We see another example with a simulation of cars in a map, where many of them start and crash into walls right away, but some are using the sensors to avoid walls. And after enough generations of random changes to the best candidates, or the ones that drove the furthest, we end up with cars that can go very far without crashing.
These algorithms might reach some bottleneck, or local maximum, where they can no longer be improved by random mutations, and only some other totally different algorithms can be better.
Another application of these algorithms is in video recommendations, where a recommended video that is watched can be taken as positive reinforcement.

Neural Networks

In the human brain, neurons pass signals to one another to perform computations. A neural network is a collection of neurons, and we can simulate them digitally as well. We can have some number of neurons, or units, storing some value and performing some calculation on it before passing it along.
We can even have layers of units, each of which performing some calculation on its inputs, before passing its outputs on to the next:
Deep learning refers to the use of these neural networks, combined with linear algebra, to solve some problem. Given enough input data, these neural networks can be trained to set its values and calculations to translate some inputs into outputs.

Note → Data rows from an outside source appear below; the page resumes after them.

Lemma no_placeholder_0 (i : nat) (b a : string) :
  i < length [VStr "$&"] → "{1} only" ≠ b +:+ placeholder i +:+ a.
Proof.
  intros Hi. assert (i = 0) as -> by (simpl in Hi; lia).
  by apply split_first_None.
Qed.

Lemma dollar_has_string (a : value) :
  a ∈ [VStr "$&"] → is_Some (arg_string a).
Proof.
  intros Hin. apply elem_of_cons in Hin as [->|Hin]; [by eexists|].
  by apply elem_of_nil in Hin.
Qed.

Lemma interpolate_no_placeholder_witness :
  (∀ a, a ∈ [VStr "$&"] → is_Some (arg_string a))
  ∧ (∀ i b a, i < length [VStr "$&"] →
       "{1} only" ≠ b +:+ placeholder i +:+ a)
  ∧ interpolate (VStr "{1} only") [VStr "$&"] = Ret (VStr "{1} only").
Proof.
  split_and!; [exact dollar_has_string | exact no_placeholder_0 |].
  exact (interpolate_no_placeholder "{1} only" [VStr "$&"] dollar_has_string
           no_placeholder_0).
Defined.

Lemma null_arguments_witness :
  is_nullish (VObj 3) = false ∧ is_nullish VUndef = true
  ∧ bless 0 None None util_heap VNull VUndef VUndef
    = (util_heap,
       Thrown "bless: Bad argument: parameter 'benediction' was null or undefined.").
Proof.
  split_and!; [done.. |].
  exact (proj1 (proj2 (proj2
           (null_arguments 0 None None demo_TypeError util_heap (VObj 3)
              VNull VUndef [] VUndef eq_refl eq_refl)))).
Defined.

Lemma foo_twice_applies :
  builtin_apply
    (unBindAt 8 (Some 0) (Some 1)
       (unBindAt 8 (Some 0) (Some 1) foo_heap (VObj 4) (VStr "util1")
          (VNum (Fin (Z.of_nat 0)))).1
       (VObj 7) (VObj 9) (VNum (Fin (Z.of_nat 1)))).1 9
  ∧ builtin_apply
      (unBindAt 8 (Some 0) (Some 1)
         (unBindAt 8 (Some 0) (Some 1) foo_heap (VObj 4) (VStr "util1")
            (VNum (Fin (Z.of_nat 0)))).1
         (VObj 7) (VObj 9) (VNum (Fin (Z.of_nat 1)))).1 5.
Proof. split; by vm_compute. Qed.

Lemma unBindAt_twice_witness :
  is_nullish (VObj 4) = false ∧ is_nullish (VObj 7) = false
  ∧ names_function foo_heap (VObj 4) (VStr "util1") 5
  ∧ ∃ d1 d2 h2,
      (unBindAt 8 (Some 0) (Some 1) foo_heap (VObj 4) (VStr "util1")
         (VNum (Fin (Z.of_nat 0)))).2 = Ret (VObj d1)
      ∧ unBindAt 8 (Some 0) (Some 1)
          (unBindAt 8 (Some 0) (Some 1) foo_heap (VObj 4) (VStr "util1")
             (VNum (Fin (Z.of_nat 0)))).1
          (VObj 7) (VObj d1) (VNum (Fin (Z.of_nat 1)))
        = (h2, Ret (VObj d2))
      ∧ builtin_apply h2 d1 ∧ builtin_apply h2 5
      ∧ call demo_native demo_TypeError h2 d2 (VStr "me") [VStr "a"]
        = call demo_native demo_TypeError h2 5 (VObj 4)
            [VObj 7; VStr "a"; VStr "me"].
Proof.
  split_and!; [done | done | exact foo_util1_named |].
  destruct (unBindAt_twice demo_native 8 (Some 0) (Some 1) demo_TypeError
              foo_heap (VObj 4) (VObj 7) (VStr "util1") 5 0 1 eq_refl eq_refl
              foo_util1_named)
    as (d1 & d2 & h2 & H1 & H2 & Hcall).
  assert (d1 = 9) as -> by (vm_compute in H1; by injection H1).
  assert (builtin_apply h2 9 ∧ builtin_apply h2 5) as [Ha1 Ha].
  { replace h2 with
      (unBindAt 8 (Some 0) (Some 1)
         (unBindAt 8 (Some 0) (Some 1) foo_heap (VObj 4) (VStr "util1")
            (VNum (Fin (Z.of_nat 0)))).1
         (VObj 7) (VObj 9) (VNum (Fin (Z.of_nat 1)))).1
      by (by rewrite H2).
    exact foo_twice_applies. }
  exists 9, d2, h2. split_and!; [exact H1 | exact H2 | exact Ha1 | exact Ha |].
  exact (Hcall h2 (VStr "me") [VStr "a"] (heap_le_refl _) Ha1 Ha).
Defined.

One application is handwriting recognition. After we label many images of handwritten digits with their actual value, we can train a neural network to recognize new images.
Similarly, emails can be labeled as legitimate or spam, and a neural network can learn to determine which category to place new emails into.
The key to these algorithms is a large amount of data, so these neural networks can be more accurate.
Images of humans can be generated with neural networks as well. At first, it might only be able to generate a small number of pixels. Then, given that image as input, it can add more details that are closer to images of humans, and eventually a convincing image can be generated.
One concern with machine learning is that there isn’t a lot of interpretability, or ability for humans to understand what the neural network is doing to come up with its outputs.